* [Items from a dataset]
>>>>
(** Code points with Numeric_Type=Digit that are not decimal (superscripts,
    circled digits, ...): [str.isdigit] holds for them, [int] rejects them. *)
Definition other_digit_ranges : list (N * N) :=
  [ (178, 179); (185, 185); (4969, 4977); (6618, 6618); (8304, 8304);
    (8308, 8313); (8320, 8329); (9312, 9320); (9332, 9340); (9352, 9360);
    (9450, 9450); (9461, 9469); (9471, 9471); (10102, 10110); (10112, 10120);
    (10122, 10130); (68160, 68163); (69216, 69224); (69714, 69722);
    (127232, 127242)
  ]%N.

(** The decimal value of a character of category Nd. *)
Definition decimal_value (c : char) : option Z :=
  match find (in_range c) decimal_ranges with
  | Some r => Some (Z.of_N ((c - fst r) mod 10))
  | None => None
  end.

Definition isdecimal (c : char) : bool :=
  match decimal_value c with Some _ => true | None => false end.

(** [c.isdigit()] for a one-character string. *)
Definition isdigit (c : char) : bool :=
  isdecimal c || existsb (in_range c) other_digit_ranges.

(** Exceptions the program can raise. *)
Inductive exn : Type :=
| ValueError (msg : str)
| IndexError
| KeyError
| RecursionError.

Inductive outcome (A : Type) : Type :=
| Return (a : A)
| Raise (e : exn).
Arguments Return {A} a.
Arguments Raise {A} e.

(** The value of a run of decimal characters read in base ten, most
    significant digit first; [acc] is the value of the digits already read. *)
Fixpoint int_digits (acc : Z) (s : str) : option Z :=
  match s with
  | [] => Some acc
  | c :: s' =>
      match decimal_value c with
      | Some d => int_digits (10 * acc + d) s'
      | None => None
      end
  end.

(** The decimal digit [d] (from 0 to 9) as a character. *)
Definition digit_char (d : Z) : char := (ord "0" + Z.to_N d)%N.

(** The decimal text of a non-negative integer, without leading zeros:
    the digits of [n / 10] (none when [n < 10]) followed by the digit
    [n mod 10].  [fuel] bounds the number of digits. *)
Fixpoint decimal_text_fuel (fuel : nat) (n : Z) : str :=
  match fuel with
  | O => []
  | S fuel' =>
      (if n <? 10 then [] else decimal_text_fuel fuel' (n / 10))
      ++ [digit_char (n mod 10)]
  end.

(** A number has at most as many decimal digits as binary digits. *)
Definition decimal_text (n : Z) : str :=
  decimal_text_fuel (S (Z.to_nat (Z.log2 n))) n.

(** [repr(s)] for a string of printable characters without quote or
    backslash, as the texts of NUM tokens are. *)
Definition repr (s : str) : str := pystr "'" ++ s ++ pystr "'".

(** The message of the [ValueError] that [int] raises on a text that is
    not a number: the representation of the text is cut at 200
    characters. *)
Definition InvalidLiteral (s : str) : exn :=
  ValueError (pystr "invalid literal for int() with base 10: "
              ++ firstn 200 (repr s)).

(** [sys.get_int_max_str_digits()], by default. *)
Definition int_max_str_digits : nat := 4300.

(** The message of the [ValueError] that [int] raises on a text of more
    digits than the limit. *)
Definition ExceedsLimit (digits : nat) : exn :=
  ValueError
    (pystr "Exceeds the limit (4300 digits) for integer string conversion: value has "
     ++ decimal_text (Z.of_nat digits)
     ++ pystr " digits; use sys.set_int_max_str_digits() to increase the limit").

(** The number of decimal characters at the front of [s]. *)
Fixpoint leading_decimals (s : str) : nat :=
  match s with
  | c :: s' => if isdecimal c then S (leading_decimals s') else O
  | [] => O
  end.

(** [int(s)] in base ten, for the strings the program passes to it: a
    non-empty run of [isdigit] characters (lemma [getToken_NUM_text]).
    [int] reads the decimal characters at the front: without any, the text
    is no number; more of them than the limit is an error; a character
    after them that is not decimal makes the text no number; otherwise the
    result is the base-ten value.  (On other strings [int] also accepts a
    sign, underscores and surrounding blanks; no such string is the text of
    a NUM token.) *)
Definition int (s : str) : outcome Z :=
  match leading_decimals s with
  | O => Raise (InvalidLiteral s)
  | S _ =>
      if (int_max_str_digits <? leading_decimals s)%nat then
        Raise (ExceedsLimit (leading_decimals s))
      else
        match int_digits 0 s with
        | Some v => Return v
        | None => Raise (InvalidLiteral s)
        end
  end.

(** ** Exp.py: the expression tree *)

(** Modelled from the spec: the module [Exp] that Lexer.py imports is not
    among the sources.  The spec describes two variants, a numeric leaf
    holding an integer and a binary node with an operator tag (addition,
    subtraction, multiplication, division) and two child expressions. *)
Inductive Expression : Type :=
| Num (num : Z)
| Add (left right : Expression)
| Sub (left right : Expression)
| Mul (left right : Expression)
| Div (left right : Expression).
(** The questions a and b have been asked, a has been answered. *)
Definition twoQuestions : State :=
  @run demoLayout
    [Edit (lit "a"); clickSend; Edit (lit " b"); pressEnter; Wait 1000;
     Timeout 1] initial.

(** A page without chat window. *)
Definition noChatWindow : Page := mkPage true true false.

(** * Properties *)

Section Properties.
Context `{Layout}.

(** ** Trimming *)

Lemma trimStart_whitespace (s : jsstring) :
  forallb isWhiteSpace s = true -> trimStart s = [].
Proof.
  induction s as [|c r IH]; simpl; [done|].
  intros [Hc Hr]%andb_prop. rewrite Hc. auto.
Qed.

Lemma trim_whitespace (s : jsstring) :
  forallb isWhiteSpace s = true -> trim s = [].
Proof.
  intros Hs. unfold trim, trimEnd. by rewrite (trimStart_whitespace s Hs).
Qed.

Lemma trimStart_suffix (s : jsstring) :
  ∃ k, s = k ++ trimStart s ∧ forallb isWhiteSpace k = true.
Proof.
  induction s as [|c r [k [Hk Hw]]]; simpl.
  - by exists [].
  - destruct (isWhiteSpace c) eqn:Hc.
    + exists (c :: k). simpl. rewrite Hc, Hw. split; [congruence | done].
    + by exists [].
Qed.

(** Only strings made of white space trim to the empty string. *)
Lemma trim_nil_whitespace (s : jsstring) :
  trim s = [] -> forallb isWhiteSpace s = true.
Proof.
  unfold trim, trimEnd. intros Ht.
  destruct (trimStart_suffix s) as [k [Hk Hw]].
  destruct (trimStart_suffix (rev (trimStart s))) as [k' [Hk' Hw']].
  assert (Hnil : trimStart (rev (trimStart s)) = []).
  { apply (f_equal (@rev N)) in Ht. by rewrite rev_involutive in Ht. }
  rewrite Hnil, app_nil_r in Hk'.
  rewrite Hk, forallb_app, Hw. simpl.
  rewrite <- (rev_involutive (trimStart s)), Hk'.
  rewrite forallb_forall. intros x Hx%in_rev.
  revert x Hx. by apply forallb_forall.
Qed.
<<<<
* [PROBLEM TO WORK ON] Show every line from the entries above in which the word "ExceedsLimit" appears.

* [FINISHED TASK]
Definition ExceedsLimit (digits : nat) : exn :=
        Raise (ExceedsLimit (leading_decimals s))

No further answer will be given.